→ **Work required**: From the entries below, copy every line that holds the word "assert".

Data records
==============================

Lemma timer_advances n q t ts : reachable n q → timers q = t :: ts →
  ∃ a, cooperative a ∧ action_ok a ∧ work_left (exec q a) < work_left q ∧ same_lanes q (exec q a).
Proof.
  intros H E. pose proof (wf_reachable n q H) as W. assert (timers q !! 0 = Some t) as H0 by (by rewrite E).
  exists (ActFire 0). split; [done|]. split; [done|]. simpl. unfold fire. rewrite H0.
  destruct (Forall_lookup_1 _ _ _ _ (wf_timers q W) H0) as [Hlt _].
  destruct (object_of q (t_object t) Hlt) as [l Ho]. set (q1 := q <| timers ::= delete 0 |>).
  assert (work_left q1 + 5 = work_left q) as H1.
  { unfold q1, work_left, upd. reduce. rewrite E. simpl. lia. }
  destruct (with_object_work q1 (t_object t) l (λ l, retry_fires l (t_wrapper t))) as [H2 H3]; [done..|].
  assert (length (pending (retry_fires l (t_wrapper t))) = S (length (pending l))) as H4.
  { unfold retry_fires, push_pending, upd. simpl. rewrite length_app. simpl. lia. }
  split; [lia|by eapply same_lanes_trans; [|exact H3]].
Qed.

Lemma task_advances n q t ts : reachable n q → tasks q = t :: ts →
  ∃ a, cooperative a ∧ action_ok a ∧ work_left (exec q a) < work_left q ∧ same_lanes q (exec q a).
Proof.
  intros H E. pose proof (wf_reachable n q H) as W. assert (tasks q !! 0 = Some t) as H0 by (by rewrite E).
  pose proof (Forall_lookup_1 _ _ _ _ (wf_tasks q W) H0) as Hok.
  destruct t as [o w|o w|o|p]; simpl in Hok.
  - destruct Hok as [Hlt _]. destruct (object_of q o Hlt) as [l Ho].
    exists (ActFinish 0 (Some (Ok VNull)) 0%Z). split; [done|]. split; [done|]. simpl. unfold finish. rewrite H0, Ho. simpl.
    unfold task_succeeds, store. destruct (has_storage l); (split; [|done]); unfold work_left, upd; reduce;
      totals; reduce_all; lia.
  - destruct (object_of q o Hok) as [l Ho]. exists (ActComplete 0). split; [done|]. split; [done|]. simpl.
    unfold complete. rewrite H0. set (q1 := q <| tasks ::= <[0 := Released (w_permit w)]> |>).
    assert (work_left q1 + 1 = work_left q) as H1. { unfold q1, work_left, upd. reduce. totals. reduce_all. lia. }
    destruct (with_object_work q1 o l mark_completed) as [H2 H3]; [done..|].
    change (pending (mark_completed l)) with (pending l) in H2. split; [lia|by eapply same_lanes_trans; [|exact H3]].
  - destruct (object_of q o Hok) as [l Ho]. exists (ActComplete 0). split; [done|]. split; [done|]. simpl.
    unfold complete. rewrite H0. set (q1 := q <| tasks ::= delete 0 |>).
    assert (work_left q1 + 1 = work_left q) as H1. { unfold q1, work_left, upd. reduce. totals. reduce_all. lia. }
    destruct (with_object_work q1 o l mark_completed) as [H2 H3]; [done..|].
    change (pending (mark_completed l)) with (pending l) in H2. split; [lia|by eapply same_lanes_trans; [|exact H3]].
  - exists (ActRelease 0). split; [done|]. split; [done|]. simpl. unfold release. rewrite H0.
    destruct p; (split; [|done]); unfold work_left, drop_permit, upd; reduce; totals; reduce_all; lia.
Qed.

==============================

→ **Task output**:
  intros H E. pose proof (wf_reachable n q H) as W. assert (timers q !! 0 = Some t) as H0 by (by rewrite E).
  assert (work_left q1 + 5 = work_left q) as H1.
  assert (length (pending (retry_fires l (t_wrapper t))) = S (length (pending l))) as H4.
  intros H E. pose proof (wf_reachable n q H) as W. assert (tasks q !! 0 = Some t) as H0 by (by rewrite E).
    assert (work_left q1 + 1 = work_left q) as H1. { unfold q1, work_left, upd. reduce. totals. reduce_all. lia. }
    assert (work_left q1 + 1 = work_left q) as H1. { unfold q1, work_left, upd. reduce. totals. reduce_all. lia. }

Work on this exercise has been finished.